_Prompt:_ Please take the lines from the one holding "destruct Ha as [-> _]. done." through the one holding "(** EDEADLK without" in the data below and copy them exactly.

_Supplied entries:_
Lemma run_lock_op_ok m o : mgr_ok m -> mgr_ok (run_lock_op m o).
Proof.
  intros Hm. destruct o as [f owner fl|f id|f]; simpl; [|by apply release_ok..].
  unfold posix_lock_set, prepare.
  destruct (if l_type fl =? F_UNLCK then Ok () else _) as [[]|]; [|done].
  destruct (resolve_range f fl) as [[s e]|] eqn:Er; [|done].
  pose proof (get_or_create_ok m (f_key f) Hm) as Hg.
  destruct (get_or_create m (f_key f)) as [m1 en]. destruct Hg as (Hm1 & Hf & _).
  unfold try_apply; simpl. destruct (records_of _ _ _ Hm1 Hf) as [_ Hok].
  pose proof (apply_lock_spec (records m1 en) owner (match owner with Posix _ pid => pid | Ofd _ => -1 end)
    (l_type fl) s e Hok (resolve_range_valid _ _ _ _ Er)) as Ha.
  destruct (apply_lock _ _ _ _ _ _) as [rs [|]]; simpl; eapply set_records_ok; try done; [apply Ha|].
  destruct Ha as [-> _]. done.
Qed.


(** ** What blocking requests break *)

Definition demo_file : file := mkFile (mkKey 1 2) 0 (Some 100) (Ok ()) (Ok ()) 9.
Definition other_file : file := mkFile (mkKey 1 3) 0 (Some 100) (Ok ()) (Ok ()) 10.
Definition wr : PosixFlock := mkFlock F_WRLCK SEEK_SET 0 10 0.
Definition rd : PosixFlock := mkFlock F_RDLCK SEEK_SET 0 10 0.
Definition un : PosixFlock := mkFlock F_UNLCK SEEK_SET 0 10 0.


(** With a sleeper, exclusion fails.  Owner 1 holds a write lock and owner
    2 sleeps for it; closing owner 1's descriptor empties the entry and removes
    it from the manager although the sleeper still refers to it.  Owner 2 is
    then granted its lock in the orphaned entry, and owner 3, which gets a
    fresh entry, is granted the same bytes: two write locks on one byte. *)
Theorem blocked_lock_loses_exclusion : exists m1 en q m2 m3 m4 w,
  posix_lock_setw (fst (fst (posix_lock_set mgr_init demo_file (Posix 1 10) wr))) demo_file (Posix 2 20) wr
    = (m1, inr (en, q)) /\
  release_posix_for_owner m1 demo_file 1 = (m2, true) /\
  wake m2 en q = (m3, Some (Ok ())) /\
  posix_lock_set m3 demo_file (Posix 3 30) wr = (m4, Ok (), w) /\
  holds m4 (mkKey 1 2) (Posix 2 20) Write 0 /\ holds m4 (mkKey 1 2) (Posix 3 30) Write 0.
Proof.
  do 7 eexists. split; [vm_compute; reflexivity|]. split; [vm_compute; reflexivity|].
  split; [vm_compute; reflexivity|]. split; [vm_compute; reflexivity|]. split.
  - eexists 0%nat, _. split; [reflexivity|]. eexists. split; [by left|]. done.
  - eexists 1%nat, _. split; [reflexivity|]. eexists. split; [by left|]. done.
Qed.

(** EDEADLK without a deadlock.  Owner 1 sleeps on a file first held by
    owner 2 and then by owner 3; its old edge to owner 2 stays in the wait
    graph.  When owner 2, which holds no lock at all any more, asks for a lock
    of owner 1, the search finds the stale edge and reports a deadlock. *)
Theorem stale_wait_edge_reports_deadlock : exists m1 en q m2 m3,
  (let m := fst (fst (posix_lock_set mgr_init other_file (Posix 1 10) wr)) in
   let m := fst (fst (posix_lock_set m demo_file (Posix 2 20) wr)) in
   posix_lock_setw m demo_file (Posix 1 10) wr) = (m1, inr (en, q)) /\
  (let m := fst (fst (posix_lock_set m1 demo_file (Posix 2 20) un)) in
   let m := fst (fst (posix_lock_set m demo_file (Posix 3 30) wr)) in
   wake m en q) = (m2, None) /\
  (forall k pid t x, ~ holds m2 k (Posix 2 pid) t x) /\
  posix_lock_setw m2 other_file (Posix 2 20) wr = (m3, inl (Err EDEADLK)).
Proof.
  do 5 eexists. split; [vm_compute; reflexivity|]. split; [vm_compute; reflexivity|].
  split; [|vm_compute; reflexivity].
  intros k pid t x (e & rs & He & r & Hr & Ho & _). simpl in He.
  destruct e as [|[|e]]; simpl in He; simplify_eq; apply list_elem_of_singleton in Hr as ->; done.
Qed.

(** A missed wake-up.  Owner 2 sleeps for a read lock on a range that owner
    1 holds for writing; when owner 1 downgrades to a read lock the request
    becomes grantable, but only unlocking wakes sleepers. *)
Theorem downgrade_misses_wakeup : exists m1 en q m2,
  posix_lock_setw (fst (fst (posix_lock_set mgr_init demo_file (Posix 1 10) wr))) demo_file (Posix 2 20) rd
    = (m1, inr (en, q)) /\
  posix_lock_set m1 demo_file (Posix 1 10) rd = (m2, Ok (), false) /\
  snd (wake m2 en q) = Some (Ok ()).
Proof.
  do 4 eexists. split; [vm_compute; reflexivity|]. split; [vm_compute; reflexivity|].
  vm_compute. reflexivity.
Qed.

_Task response:_
  destruct Ha as [-> _]. done.
Qed.


(** ** What blocking requests break *)

Definition demo_file : file := mkFile (mkKey 1 2) 0 (Some 100) (Ok ()) (Ok ()) 9.
Definition other_file : file := mkFile (mkKey 1 3) 0 (Some 100) (Ok ()) (Ok ()) 10.
Definition wr : PosixFlock := mkFlock F_WRLCK SEEK_SET 0 10 0.
Definition rd : PosixFlock := mkFlock F_RDLCK SEEK_SET 0 10 0.
Definition un : PosixFlock := mkFlock F_UNLCK SEEK_SET 0 10 0.


(** With a sleeper, exclusion fails.  Owner 1 holds a write lock and owner
    2 sleeps for it; closing owner 1's descriptor empties the entry and removes
    it from the manager although the sleeper still refers to it.  Owner 2 is
    then granted its lock in the orphaned entry, and owner 3, which gets a
    fresh entry, is granted the same bytes: two write locks on one byte. *)
Theorem blocked_lock_loses_exclusion : exists m1 en q m2 m3 m4 w,
  posix_lock_setw (fst (fst (posix_lock_set mgr_init demo_file (Posix 1 10) wr))) demo_file (Posix 2 20) wr
    = (m1, inr (en, q)) /\
  release_posix_for_owner m1 demo_file 1 = (m2, true) /\
  wake m2 en q = (m3, Some (Ok ())) /\
  posix_lock_set m3 demo_file (Posix 3 30) wr = (m4, Ok (), w) /\
  holds m4 (mkKey 1 2) (Posix 2 20) Write 0 /\ holds m4 (mkKey 1 2) (Posix 3 30) Write 0.
Proof.
  do 7 eexists. split; [vm_compute; reflexivity|]. split; [vm_compute; reflexivity|].
  split; [vm_compute; reflexivity|]. split; [vm_compute; reflexivity|]. split.
  - eexists 0%nat, _. split; [reflexivity|]. eexists. split; [by left|]. done.
  - eexists 1%nat, _. split; [reflexivity|]. eexists. split; [by left|]. done.
Qed.

(** EDEADLK without a deadlock.  Owner 1 sleeps on a file first held by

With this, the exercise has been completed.